→ Instructions for the task
The data below should be copied over with complete accuracy.
**** Exercise input
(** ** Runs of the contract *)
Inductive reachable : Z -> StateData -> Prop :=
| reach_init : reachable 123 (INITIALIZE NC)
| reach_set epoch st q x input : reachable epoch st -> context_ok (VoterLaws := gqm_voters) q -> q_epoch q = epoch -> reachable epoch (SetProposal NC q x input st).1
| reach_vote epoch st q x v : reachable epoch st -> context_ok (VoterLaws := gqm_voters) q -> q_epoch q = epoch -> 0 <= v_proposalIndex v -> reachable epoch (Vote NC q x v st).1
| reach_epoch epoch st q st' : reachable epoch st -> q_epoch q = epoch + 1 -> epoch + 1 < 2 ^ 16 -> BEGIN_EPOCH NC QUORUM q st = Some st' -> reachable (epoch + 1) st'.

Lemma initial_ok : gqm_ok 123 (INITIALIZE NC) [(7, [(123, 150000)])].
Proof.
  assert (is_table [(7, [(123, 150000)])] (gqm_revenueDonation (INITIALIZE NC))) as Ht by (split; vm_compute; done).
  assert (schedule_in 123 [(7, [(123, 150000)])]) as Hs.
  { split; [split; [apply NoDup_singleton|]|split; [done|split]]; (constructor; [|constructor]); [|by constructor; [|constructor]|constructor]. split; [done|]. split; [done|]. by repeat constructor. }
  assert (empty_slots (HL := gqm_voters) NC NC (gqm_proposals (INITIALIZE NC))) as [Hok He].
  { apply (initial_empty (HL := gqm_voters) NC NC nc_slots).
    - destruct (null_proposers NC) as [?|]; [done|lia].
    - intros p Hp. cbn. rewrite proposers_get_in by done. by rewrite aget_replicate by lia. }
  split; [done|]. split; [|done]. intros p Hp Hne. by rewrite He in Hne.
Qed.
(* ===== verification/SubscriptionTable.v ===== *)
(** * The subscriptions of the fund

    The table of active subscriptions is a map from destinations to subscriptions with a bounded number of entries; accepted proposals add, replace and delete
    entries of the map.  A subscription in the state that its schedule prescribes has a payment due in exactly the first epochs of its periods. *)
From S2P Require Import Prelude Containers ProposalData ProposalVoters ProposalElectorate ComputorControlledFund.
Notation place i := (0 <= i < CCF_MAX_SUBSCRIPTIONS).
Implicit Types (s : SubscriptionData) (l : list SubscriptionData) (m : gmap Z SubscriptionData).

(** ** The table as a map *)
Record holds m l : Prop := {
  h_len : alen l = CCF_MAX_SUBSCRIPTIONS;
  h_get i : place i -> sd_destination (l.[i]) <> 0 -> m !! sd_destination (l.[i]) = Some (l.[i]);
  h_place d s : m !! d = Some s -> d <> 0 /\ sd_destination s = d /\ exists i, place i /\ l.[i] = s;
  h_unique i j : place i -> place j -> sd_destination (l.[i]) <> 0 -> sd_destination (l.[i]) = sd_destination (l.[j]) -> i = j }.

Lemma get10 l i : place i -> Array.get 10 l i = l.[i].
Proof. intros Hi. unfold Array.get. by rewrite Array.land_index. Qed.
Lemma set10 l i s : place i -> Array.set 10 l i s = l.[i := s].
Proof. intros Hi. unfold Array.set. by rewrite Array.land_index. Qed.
********
→ Response for this exercise
(** ** Runs of the contract *)
Inductive reachable : Z -> StateData -> Prop :=
| reach_init : reachable 123 (INITIALIZE NC)
| reach_set epoch st q x input : reachable epoch st -> context_ok (VoterLaws := gqm_voters) q -> q_epoch q = epoch -> reachable epoch (SetProposal NC q x input st).1
| reach_vote epoch st q x v : reachable epoch st -> context_ok (VoterLaws := gqm_voters) q -> q_epoch q = epoch -> 0 <= v_proposalIndex v -> reachable epoch (Vote NC q x v st).1
| reach_epoch epoch st q st' : reachable epoch st -> q_epoch q = epoch + 1 -> epoch + 1 < 2 ^ 16 -> BEGIN_EPOCH NC QUORUM q st = Some st' -> reachable (epoch + 1) st'.

Lemma initial_ok : gqm_ok 123 (INITIALIZE NC) [(7, [(123, 150000)])].
Proof.
  assert (is_table [(7, [(123, 150000)])] (gqm_revenueDonation (INITIALIZE NC))) as Ht by (split; vm_compute; done).
  assert (schedule_in 123 [(7, [(123, 150000)])]) as Hs.
  { split; [split; [apply NoDup_singleton|]|split; [done|split]]; (constructor; [|constructor]); [|by constructor; [|constructor]|constructor]. split; [done|]. split; [done|]. by repeat constructor. }
  assert (empty_slots (HL := gqm_voters) NC NC (gqm_proposals (INITIALIZE NC))) as [Hok He].
  { apply (initial_empty (HL := gqm_voters) NC NC nc_slots).
    - destruct (null_proposers NC) as [?|]; [done|lia].
    - intros p Hp. cbn. rewrite proposers_get_in by done. by rewrite aget_replicate by lia. }
  split; [done|]. split; [|done]. intros p Hp Hne. by rewrite He in Hne.
Qed.
(* ===== verification/SubscriptionTable.v ===== *)
(** * The subscriptions of the fund

    The table of active subscriptions is a map from destinations to subscriptions with a bounded number of entries; accepted proposals add, replace and delete
    entries of the map.  A subscription in the state that its schedule prescribes has a payment due in exactly the first epochs of its periods. *)
From S2P Require Import Prelude Containers ProposalData ProposalVoters ProposalElectorate ComputorControlledFund.
Notation place i := (0 <= i < CCF_MAX_SUBSCRIPTIONS).
Implicit Types (s : SubscriptionData) (l : list SubscriptionData) (m : gmap Z SubscriptionData).

(** ** The table as a map *)
Record holds m l : Prop := {
  h_len : alen l = CCF_MAX_SUBSCRIPTIONS;
  h_get i : place i -> sd_destination (l.[i]) <> 0 -> m !! sd_destination (l.[i]) = Some (l.[i]);
  h_place d s : m !! d = Some s -> d <> 0 /\ sd_destination s = d /\ exists i, place i /\ l.[i] = s;
  h_unique i j : place i -> place j -> sd_destination (l.[i]) <> 0 -> sd_destination (l.[i]) = sd_destination (l.[j]) -> i = j }.

Lemma get10 l i : place i -> Array.get 10 l i = l.[i].
Proof. intros Hi. unfold Array.get. by rewrite Array.land_index. Qed.
Lemma set10 l i s : place i -> Array.set 10 l i s = l.[i := s].
Proof. intros Hi. unfold Array.set. by rewrite Array.land_index. Qed.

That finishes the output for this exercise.